(Stored data)
-- Opening Marker --

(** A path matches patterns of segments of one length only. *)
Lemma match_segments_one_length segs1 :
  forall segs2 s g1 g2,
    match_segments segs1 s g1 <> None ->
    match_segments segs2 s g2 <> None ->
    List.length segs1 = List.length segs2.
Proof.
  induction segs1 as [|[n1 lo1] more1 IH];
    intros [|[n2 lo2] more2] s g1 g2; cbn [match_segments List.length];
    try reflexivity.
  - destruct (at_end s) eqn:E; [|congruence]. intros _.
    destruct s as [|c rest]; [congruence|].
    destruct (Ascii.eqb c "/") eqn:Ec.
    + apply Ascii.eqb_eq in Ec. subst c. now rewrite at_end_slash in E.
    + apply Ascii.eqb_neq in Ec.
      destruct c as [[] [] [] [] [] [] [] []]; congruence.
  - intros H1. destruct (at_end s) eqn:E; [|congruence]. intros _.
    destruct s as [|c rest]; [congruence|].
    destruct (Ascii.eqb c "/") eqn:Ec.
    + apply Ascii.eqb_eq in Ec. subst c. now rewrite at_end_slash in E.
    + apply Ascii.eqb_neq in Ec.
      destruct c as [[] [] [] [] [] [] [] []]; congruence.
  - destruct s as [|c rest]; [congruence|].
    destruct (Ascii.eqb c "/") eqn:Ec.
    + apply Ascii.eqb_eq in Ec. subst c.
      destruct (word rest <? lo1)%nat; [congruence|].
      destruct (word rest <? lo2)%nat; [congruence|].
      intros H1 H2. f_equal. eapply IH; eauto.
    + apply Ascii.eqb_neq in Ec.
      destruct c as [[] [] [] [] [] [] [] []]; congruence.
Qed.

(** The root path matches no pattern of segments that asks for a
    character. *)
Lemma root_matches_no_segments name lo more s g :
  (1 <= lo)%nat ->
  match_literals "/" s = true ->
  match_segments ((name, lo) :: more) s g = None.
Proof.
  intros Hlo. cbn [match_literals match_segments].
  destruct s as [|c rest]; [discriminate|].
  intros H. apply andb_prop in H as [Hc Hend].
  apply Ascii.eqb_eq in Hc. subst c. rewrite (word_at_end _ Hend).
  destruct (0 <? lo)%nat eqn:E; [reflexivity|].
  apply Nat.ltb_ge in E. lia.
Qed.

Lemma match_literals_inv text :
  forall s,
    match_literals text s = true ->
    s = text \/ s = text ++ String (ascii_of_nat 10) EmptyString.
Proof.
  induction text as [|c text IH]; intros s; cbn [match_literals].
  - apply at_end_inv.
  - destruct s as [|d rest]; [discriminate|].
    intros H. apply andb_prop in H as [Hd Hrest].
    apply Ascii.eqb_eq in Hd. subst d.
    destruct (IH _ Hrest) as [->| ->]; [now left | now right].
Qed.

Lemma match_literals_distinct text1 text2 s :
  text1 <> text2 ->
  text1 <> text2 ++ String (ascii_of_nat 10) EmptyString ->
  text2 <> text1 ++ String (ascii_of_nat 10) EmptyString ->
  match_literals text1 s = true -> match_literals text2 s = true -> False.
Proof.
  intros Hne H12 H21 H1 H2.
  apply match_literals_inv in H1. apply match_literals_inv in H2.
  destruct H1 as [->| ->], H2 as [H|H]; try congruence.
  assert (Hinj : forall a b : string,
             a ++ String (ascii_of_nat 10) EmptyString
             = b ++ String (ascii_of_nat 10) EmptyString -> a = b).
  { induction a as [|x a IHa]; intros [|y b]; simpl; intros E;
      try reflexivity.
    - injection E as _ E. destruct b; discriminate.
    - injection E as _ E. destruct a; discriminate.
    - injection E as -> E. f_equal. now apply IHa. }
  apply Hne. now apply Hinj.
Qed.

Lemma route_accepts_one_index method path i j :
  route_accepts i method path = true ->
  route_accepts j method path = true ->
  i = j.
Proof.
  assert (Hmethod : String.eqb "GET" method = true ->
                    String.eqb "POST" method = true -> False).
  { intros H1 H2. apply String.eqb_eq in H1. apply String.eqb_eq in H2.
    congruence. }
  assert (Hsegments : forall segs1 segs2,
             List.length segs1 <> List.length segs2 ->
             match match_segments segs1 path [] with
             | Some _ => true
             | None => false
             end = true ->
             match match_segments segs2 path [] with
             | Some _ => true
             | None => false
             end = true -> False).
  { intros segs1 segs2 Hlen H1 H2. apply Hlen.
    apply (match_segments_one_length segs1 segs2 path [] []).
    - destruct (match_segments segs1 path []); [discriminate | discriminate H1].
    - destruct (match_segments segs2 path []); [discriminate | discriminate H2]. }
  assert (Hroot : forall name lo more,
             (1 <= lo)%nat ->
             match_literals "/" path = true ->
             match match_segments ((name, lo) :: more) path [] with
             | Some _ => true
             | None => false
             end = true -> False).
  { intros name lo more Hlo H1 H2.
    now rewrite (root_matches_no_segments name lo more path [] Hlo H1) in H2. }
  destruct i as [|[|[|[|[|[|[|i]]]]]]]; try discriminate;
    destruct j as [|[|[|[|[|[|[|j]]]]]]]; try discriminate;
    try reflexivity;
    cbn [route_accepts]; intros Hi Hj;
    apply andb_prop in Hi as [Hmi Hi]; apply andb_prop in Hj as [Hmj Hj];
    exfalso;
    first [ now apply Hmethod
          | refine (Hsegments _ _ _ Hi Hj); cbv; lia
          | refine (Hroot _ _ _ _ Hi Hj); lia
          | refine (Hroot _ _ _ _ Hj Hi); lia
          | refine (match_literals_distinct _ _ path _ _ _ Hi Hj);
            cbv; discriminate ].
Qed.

-- Closing Marker --

Please restate, word for word, the lines of the entries that run from the first line through the one holding "destruct (0 <?", and add nothing.

(** A path matches patterns of segments of one length only. *)
Lemma match_segments_one_length segs1 :
  forall segs2 s g1 g2,
    match_segments segs1 s g1 <> None ->
    match_segments segs2 s g2 <> None ->
    List.length segs1 = List.length segs2.
Proof.
  induction segs1 as [|[n1 lo1] more1 IH];
    intros [|[n2 lo2] more2] s g1 g2; cbn [match_segments List.length];
    try reflexivity.
  - destruct (at_end s) eqn:E; [|congruence]. intros _.
    destruct s as [|c rest]; [congruence|].
    destruct (Ascii.eqb c "/") eqn:Ec.
    + apply Ascii.eqb_eq in Ec. subst c. now rewrite at_end_slash in E.
    + apply Ascii.eqb_neq in Ec.
      destruct c as [[] [] [] [] [] [] [] []]; congruence.
  - intros H1. destruct (at_end s) eqn:E; [|congruence]. intros _.
    destruct s as [|c rest]; [congruence|].
    destruct (Ascii.eqb c "/") eqn:Ec.
    + apply Ascii.eqb_eq in Ec. subst c. now rewrite at_end_slash in E.
    + apply Ascii.eqb_neq in Ec.
      destruct c as [[] [] [] [] [] [] [] []]; congruence.
  - destruct s as [|c rest]; [congruence|].
    destruct (Ascii.eqb c "/") eqn:Ec.
    + apply Ascii.eqb_eq in Ec. subst c.
      destruct (word rest <? lo1)%nat; [congruence|].
      destruct (word rest <? lo2)%nat; [congruence|].
      intros H1 H2. f_equal. eapply IH; eauto.
    + apply Ascii.eqb_neq in Ec.
      destruct c as [[] [] [] [] [] [] [] []]; congruence.
Qed.

(** The root path matches no pattern of segments that asks for a
    character. *)
Lemma root_matches_no_segments name lo more s g :
  (1 <= lo)%nat ->
  match_literals "/" s = true ->
  match_segments ((name, lo) :: more) s g = None.
Proof.
  intros Hlo. cbn [match_literals match_segments].
  destruct s as [|c rest]; [discriminate|].
  intros H. apply andb_prop in H as [Hc Hend].
  apply Ascii.eqb_eq in Hc. subst c. rewrite (word_at_end _ Hend).
  destruct (0 <? lo)%nat eqn:E; [reflexivity|].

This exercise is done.